I vividly remember going through metal detectors to get into the ER. My legs were shaking and I felt that I was going to fall over. I asked two other security guards for help and they told me to sit in the chair and wait my turn for the line to go down. I made my way to the counter knowing I didn’t have the energy to wait long. In less than 5 minutes they took me in. Lots of tests were done over the next 18 hours. I Before I knew it, it was 2 a.m. and I was told I was being admitted for Acute Encephalopathy. I had no idea what that was and I didn’t care. I could barely remember what happened that day and it took time to piece it together.
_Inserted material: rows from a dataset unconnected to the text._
(** * Ledger, quantity sizer, statistics and backtest runner of the
      backtesting tool, embedded from the Python sources.

    Python [Decimal] values are embedded as exact rationals ([Q]); two
    decimals are compared with [==] as Python compares them by value.
    [quantize] is the only place where rounding happens, exactly as in the
    source, where every [quantize] call names its rounding mode. *)

From Stdlib Require Import ZArith QArith Qround Qabs Qminmax Lqa List Lia Bool String.
Import ListNotations.
Open Scope Q_scope.

(** ** Decimal arithmetic *)

Module Dec.

(** The three rounding modes of the [decimal] module that the sources use. *)
Inductive rounding : Type :=
| ROUND_HALF_UP   (* nearest, ties away from zero *)
| ROUND_UP        (* away from zero *)
| ROUND_DOWN.     (* toward zero *)

(** Integer rounding of a rational in each mode. *)
Definition round_half_up (x : Q) : Z :=
  if Qlt_le_dec x 0 then (- Qfloor (- x + (1 # 2)))%Z else Qfloor (x + (1 # 2)).

Definition round_up (x : Q) : Z :=
  if Qlt_le_dec x 0 then Qfloor x else Qceiling x.

Definition round_down (x : Q) : Z :=
  if Qlt_le_dec x 0 then Qceiling x else Qfloor x.

Definition round_int (m : rounding) (x : Q) : Z :=
  match m with
  | ROUND_HALF_UP => round_half_up x
  | ROUND_UP => round_up x
  | ROUND_DOWN => round_down x
  end.

(** [ten_pow d] is [10 ** d]. *)
Definition ten_pow (d : nat) : Z := Z.pow 10 (Z.of_nat d).

(** [x.quantize(Decimal(10) ** -d, rounding=m)]. *)
Definition quantize_to (d : nat) (m : rounding) (x : Q) : Q :=
  inject_Z (round_int m (x * inject_Z (ten_pow d))) / inject_Z (ten_pow d).

(** [x.quantize(Decimal('0.00000001'), rounding=m)]. *)
Definition quantize (m : rounding) (x : Q) : Q := quantize_to 8 m x.


(** Python's [max(a, b)] on decimals: [b] only when it is strictly larger. *)
Definition py_max (a b : Q) : Q := if Qlt_le_dec a b then b else a.

(** A decimal with at most eight fractional digits. *)
Definition is_q8 (x : Q) : Prop :=
  exists n : Z, x == inject_Z n / inject_Z (ten_pow 8).

End Dec.
Import Dec.

(** ** Data model (models.py, enums.py) *)

Inductive TradeAction : Type := BUY | SELL | HOLD | SHORT_SELL | COVER_SHORT.

Inductive PositionSide : Type := LONG | SHORT.

(** One entry of [long_positions].  The dictionaries store decimals as
    strings; [str] and [Decimal] are inverse to each other, so the entry
    holds the decimal itself. *)
Record LongLot : Type := mkLongLot {
  long_price : Q;
  long_quantity : Q;
  long_total_amount : Q;
  long_open_time : nat
}.

(** One entry of [short_positions]; it has the extra key ["margin_used"]. *)
Record ShortLot : Type := mkShortLot {
  short_price : Q;
  short_quantity : Q;
  short_total_amount : Q;
  short_margin_used : Q;
  short_open_time : nat
}.

(** The dictionary returned by [calculate_trading_fees]. *)
Record Fees : Type := mkFees {
  commission : Q;
  tax : Q;
  fee_total : Q     (* key 'total_fees' *)
}.

Record VirtualAccount : Type := mkAccount {
  initial_balance : Q;
  current_balance : Q;
  stock_price : Q;
  stock_quantity : Q;
  stock_market_value : Q;
  total_value : Q;
  position_side : PositionSide;
  margin_used : Q;
  short_avg_price : Q;
  short_total_cost : Q;
  short_positions : list ShortLot;
  long_positions : list LongLot;
  available_balance : Q;
  commission_rate_buy : Q;
  commission_rate_sell : Q;
  tax_rate : Q;
  min_commission : Q;
  total_fees : Q;
  updated_at : nat
}.

(** Attribute assignment [account.f = v], one setter per assigned field. *)
Definition set_current_balance (v : Q) (a : VirtualAccount) : VirtualAccount :=
  mkAccount (initial_balance a) v (stock_price a) (stock_quantity a)
    (stock_market_value a) (total_value a) (position_side a) (margin_used a)
    (short_avg_price a) (short_total_cost a) (short_positions a)
    (long_positions a) (available_balance a) (commission_rate_buy a)
    (commission_rate_sell a) (tax_rate a) (min_commission a) (total_fees a)
    (updated_at a).

Definition set_stock_price (v : Q) (a : VirtualAccount) : VirtualAccount :=
  mkAccount (initial_balance a) (current_balance a) v (stock_quantity a)
    (stock_market_value a) (total_value a) (position_side a) (margin_used a)
    (short_avg_price a) (short_total_cost a) (short_positions a)
    (long_positions a) (available_balance a) (commission_rate_buy a)
    (commission_rate_sell a) (tax_rate a) (min_commission a) (total_fees a)
    (updated_at a).

Definition set_stock_quantity (v : Q) (a : VirtualAccount) : VirtualAccount :=
  mkAccount (initial_balance a) (current_balance a) (stock_price a) v
    (stock_market_value a) (total_value a) (position_side a) (margin_used a)
    (short_avg_price a) (short_total_cost a) (short_positions a)
    (long_positions a) (available_balance a) (commission_rate_buy a)
    (commission_rate_sell a) (tax_rate a) (min_commission a) (total_fees a)
    (updated_at a).

Definition set_stock_market_value (v : Q) (a : VirtualAccount) : VirtualAccount :=
  mkAccount (initial_balance a) (current_balance a) (stock_price a)
    (stock_quantity a) v (total_value a) (position_side a) (margin_used a)
    (short_avg_price a) (short_total_cost a) (short_positions a)
    (long_positions a) (available_balance a) (commission_rate_buy a)
    (commission_rate_sell a) (tax_rate a) (min_commission a) (total_fees a)
    (updated_at a).

Definition set_total_value (v : Q) (a : VirtualAccount) : VirtualAccount :=
  mkAccount (initial_balance a) (current_balance a) (stock_price a)
    (stock_quantity a) (stock_market_value a) v (position_side a)
    (margin_used a) (short_avg_price a) (short_total_cost a)
    (short_positions a) (long_positions a) (available_balance a)
    (commission_rate_buy a) (commission_rate_sell a) (tax_rate a)
    (min_commission a) (total_fees a) (updated_at a).

Definition set_position_side (v : PositionSide) (a : VirtualAccount) : VirtualAccount :=
  mkAccount (initial_balance a) (current_balance a) (stock_price a)
    (stock_quantity a) (stock_market_value a) (total_value a) v
    (margin_used a) (short_avg_price a) (short_total_cost a)
    (short_positions a) (long_positions a) (available_balance a)
    (commission_rate_buy a) (commission_rate_sell a) (tax_rate a)
    (min_commission a) (total_fees a) (updated_at a).

Definition set_margin_used (v : Q) (a : VirtualAccount) : VirtualAccount :=
  mkAccount (initial_balance a) (current_balance a) (stock_price a)
    (stock_quantity a) (stock_market_value a) (total_value a)
    (position_side a) v (short_avg_price a) (short_total_cost a)
    (short_positions a) (long_positions a) (available_balance a)
    (commission_rate_buy a) (commission_rate_sell a) (tax_rate a)
    (min_commission a) (total_fees a) (updated_at a).

Definition set_short_avg_price (v : Q) (a : VirtualAccount) : VirtualAccount :=
  mkAccount (initial_balance a) (current_balance a) (stock_price a)
    (stock_quantity a) (stock_market_value a) (total_value a)
    (position_side a) (margin_used a) v (short_total_cost a)
    (short_positions a) (long_positions a) (available_balance a)
    (commission_rate_buy a) (commission_rate_sell a) (tax_rate a)
    (min_commission a) (total_fees a) (updated_at a).

Definition set_short_total_cost (v : Q) (a : VirtualAccount) : VirtualAccount :=
  mkAccount (initial_balance a) (current_balance a) (stock_price a)
    (stock_quantity a) (stock_market_value a) (total_value a)
    (position_side a) (margin_used a) (short_avg_price a) v
    (short_positions a) (long_positions a) (available_balance a)
    (commission_rate_buy a) (commission_rate_sell a) (tax_rate a)
    (min_commission a) (total_fees a) (updated_at a).

Definition set_short_positions (v : list ShortLot) (a : VirtualAccount) : VirtualAccount :=
  mkAccount (initial_balance a) (current_balance a) (stock_price a)
    (stock_quantity a) (stock_market_value a) (total_value a)
    (position_side a) (margin_used a) (short_avg_price a)
    (short_total_cost a) v (long_positions a) (available_balance a)
    (commission_rate_buy a) (commission_rate_sell a) (tax_rate a)
    (min_commission a) (total_fees a) (updated_at a).

Definition set_long_positions (v : list LongLot) (a : VirtualAccount) : VirtualAccount :=
  mkAccount (initial_balance a) (current_balance a) (stock_price a)
    (stock_quantity a) (stock_market_value a) (total_value a)
    (position_side a) (margin_used a) (short_avg_price a)
    (short_total_cost a) (short_positions a) v (available_balance a)
    (commission_rate_buy a) (commission_rate_sell a) (tax_rate a)
    (min_commission a) (total_fees a) (updated_at a).

Definition set_available_balance (v : Q) (a : VirtualAccount) : VirtualAccount :=
  mkAccount (initial_balance a) (current_balance a) (stock_price a)
    (stock_quantity a) (stock_market_value a) (total_value a)
    (position_side a) (margin_used a) (short_avg_price a)
    (short_total_cost a) (short_positions a) (long_positions a) v
    (commission_rate_buy a) (commission_rate_sell a) (tax_rate a)
    (min_commission a) (total_fees a) (updated_at a).

Definition set_total_fees (v : Q) (a : VirtualAccount) : VirtualAccount :=
  mkAccount (initial_balance a) (current_balance a) (stock_price a)
    (stock_quantity a) (stock_market_value a) (total_value a)
    (position_side a) (margin_used a) (short_avg_price a)
    (short_total_cost a) (short_positions a) (long_positions a)
    (available_balance a) (commission_rate_buy a) (commission_rate_sell a)
    (tax_rate a) (min_commission a) v (updated_at a).

Definition set_updated_at (v : nat) (a : VirtualAccount) : VirtualAccount :=
  mkAccount (initial_balance a) (current_balance a) (stock_price a)
    (stock_quantity a) (stock_market_value a) (total_value a)
    (position_side a) (margin_used a) (short_avg_price a)
    (short_total_cost a) (short_positions a) (long_positions a)
    (available_balance a) (commission_rate_buy a) (commission_rate_sell a)
    (tax_rate a) (min_commission a) (total_fees a) v.

(** The [stock_quantity] validator of [VirtualAccount]: the side a quantity
    stands for. *)
Definition _update_position_side (v : Q) : PositionSide :=
  if Qlt_le_dec 0 v then LONG
  else if Qlt_le_dec v 0 then SHORT
  else LONG.

(** ** Fee model and ledger (trading_service.py) *)

(** [calculate_trading_fees(action, quantity, price, fee_config)]; the fee
    configuration is read from the account, as every caller passes it. *)
Definition calculate_trading_fees (action : TradeAction) (quantity price : Q)
    (fee_config : VirtualAccount) : Fees :=
  let trade_amount := quantize ROUND_HALF_UP (quantity * price) in
  let rates :=
    match action with
    | BUY | COVER_SHORT => (commission_rate_buy fee_config, 0)
    | _ => (commission_rate_sell fee_config, tax_rate fee_config)
    end in
  let commission_rate := fst rates in
  let current_tax_rate := snd rates in
  let commission0 := quantize ROUND_HALF_UP (trade_amount * commission_rate) in
  let commission1 := py_max commission0 (min_commission fee_config) in
  let tax1 :=
    match action with
    | SELL | SHORT_SELL => quantize ROUND_HALF_UP (trade_amount * current_tax_rate)
    | _ => 0
    end in
  mkFees commission1 tax1 (commission1 + tax1).

(** The [ValueError]s raised by the ledger, one per [raise] statement. *)
Inductive ValueError : Type :=
| InsufficientFunds      (* BUY: balance below amount plus fees *)
| OverSell               (* SELL: more than the position *)
| InsufficientMargin     (* SHORT_SELL: margin headroom too small *)
| OverCover.             (* COVER_SHORT: more than the short position *)

(** How a call ended.  The account is a mutable object: whatever the call
    assigned before a [raise] stays assigned, so every call returns the
    account as it left it together with its outcome. *)
Inductive outcome : Type :=
| Done
| Raised (e : ValueError).

(** FIFO closing of long lots, the [for pos in positions] loop of SELL. *)
Fixpoint close_long_positions (positions : list LongLot) (remaining_quantity : Q)
    : list LongLot :=
  match positions with
  | [] => []
  | pos :: rest =>
      if Qlt_le_dec 0 remaining_quantity then
        let pos_quantity := long_quantity pos in
        let pos_price := long_price pos in
        if Qlt_le_dec remaining_quantity pos_quantity then
          let remaining_pos_quantity := pos_quantity - remaining_quantity in
          mkLongLot pos_price remaining_pos_quantity
            (pos_price * remaining_pos_quantity) (long_open_time pos)
          :: close_long_positions rest 0
        else
          close_long_positions rest (remaining_quantity - pos_quantity)
      else
        pos :: close_long_positions rest remaining_quantity
  end.

(** FIFO closing of short lots, the loop of [_update_short_positions] for
    COVER_SHORT; returns the lots kept, the new total cost and the margin
    released. *)
Fixpoint close_short_positions (positions : list ShortLot)
    (remaining_quantity new_total_cost released_margin : Q)
    : list ShortLot * Q * Q :=
  match positions with
  | [] => ([], new_total_cost, released_margin)
  | pos :: rest =>
      if Qlt_le_dec 0 remaining_quantity then
        let pos_quantity := short_quantity pos in
        let pos_price := short_price pos in
        let pos_margin := short_margin_used pos in
        if Qlt_le_dec remaining_quantity pos_quantity then
          let remaining_pos_quantity := pos_quantity - remaining_quantity in
          let '(kept, cost, released) :=
            close_short_positions rest 0
              (new_total_cost - pos_price * remaining_quantity)
              (released_margin + pos_margin * remaining_quantity / pos_quantity) in
          (mkShortLot pos_price remaining_pos_quantity
             (pos_price * remaining_pos_quantity)
             (pos_price * remaining_pos_quantity) (short_open_time pos) :: kept,
           cost, released)
        else
          close_short_positions rest (remaining_quantity - pos_quantity)
            (new_total_cost - pos_price * pos_quantity)
            (released_margin + pos_margin)
      else
        let '(kept, cost, released) :=
          close_short_positions rest remaining_quantity new_total_cost
            released_margin in
        (pos :: kept, cost, released)
  end.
Two days of being at County USC and them inducing the same episode twice, they transferred me to Keck USC where all of my specialists were. I spent the next 8 days there, going through more tests and finding no final conclusion. I had mentioned Mast Cell Activation Syndrome to both hospitals. When I arrived at Keck USC, the doctor agreed that this might be what caused it.

They sent the test to the Mayo Clinic (which still today I am waiting on the results for). They did an Endoscopy and a colonoscopy that they had to abort because the bleeding was horrendous. For ten days, I explained how much I was bleeding, I showed them over and over again. My hemoglobin (red blood cells) was normal, they didn’t think what I was telling them was that serious. Once they started the colonoscopy, they were only able to reach the sigmoid part of the colon because they couldn’t go any further because I was bleeding too much.

I am on medication now, still bleeding but I think I might be turning the corner. Of course, many of you who have Ulcerative Colitis know you think you’re turning a corner and the next day tragedy strikes. I am on a heart monitor for 14 days, and I am taking things one day at a time. I have a home health care system in place with nurse visits and physical therapy. I’ve lost more weight of course but I’m trying to gain some of it back. Most importantly, I am working, which is something that I LOVE.

I was hoping by now I would have all the answers to my tests. Sadly, it looks like it will be a while until I know more. I will keep you all up-to-date as things unfold. I’m going through the process of whatever the doctors require so that I can get to my surgery date to have my colon removed. Yes, I will have a bag, but I will also have my freedom again!

Thanks for all the love and support you’ve shown me during this time. If I didn’t respond to you, I apologize, things were too crazy. Say a prayer for me!

Till next time…XOXO

13 thoughts on “I need answers!”

  1. That’s very mind blowing that none would help you when you needed. Anything like have happened but GOD spares your life. I’m glad you made it to the E.R and you were seen in a timely manner. I know what it’s like to use the restroom on yourself and it’s a good feeling knowing we can’t control it. Hope your results come back normal. Keep pushing through your days and keep praying.


    1. Mind blowing is exactly how I felt! It baffles me that I could know more than the doctors. That I could find a diagnosis of what’s going on before them. It upsets me for the people who don’t have the medical background that I have. When the doctors speak my husband feels like they are talking another language, which makes me realize that is how most patients are. I’m going to keep fighting for answers because it will help the next person in my shoes! ❤️


  2. Praying for you Connie! One can not imagine what you are going through. I pray that you get all the answers you need so you may move forward in your next chapter. Much love and prayers to you! 🙏🙏🙏❤️❤️❤️


  3. You are so strong and courageous! It is a shame that it was so hard for you to get initial help….. hopefully your story will end up in the right hands to change that! Stay strong girl!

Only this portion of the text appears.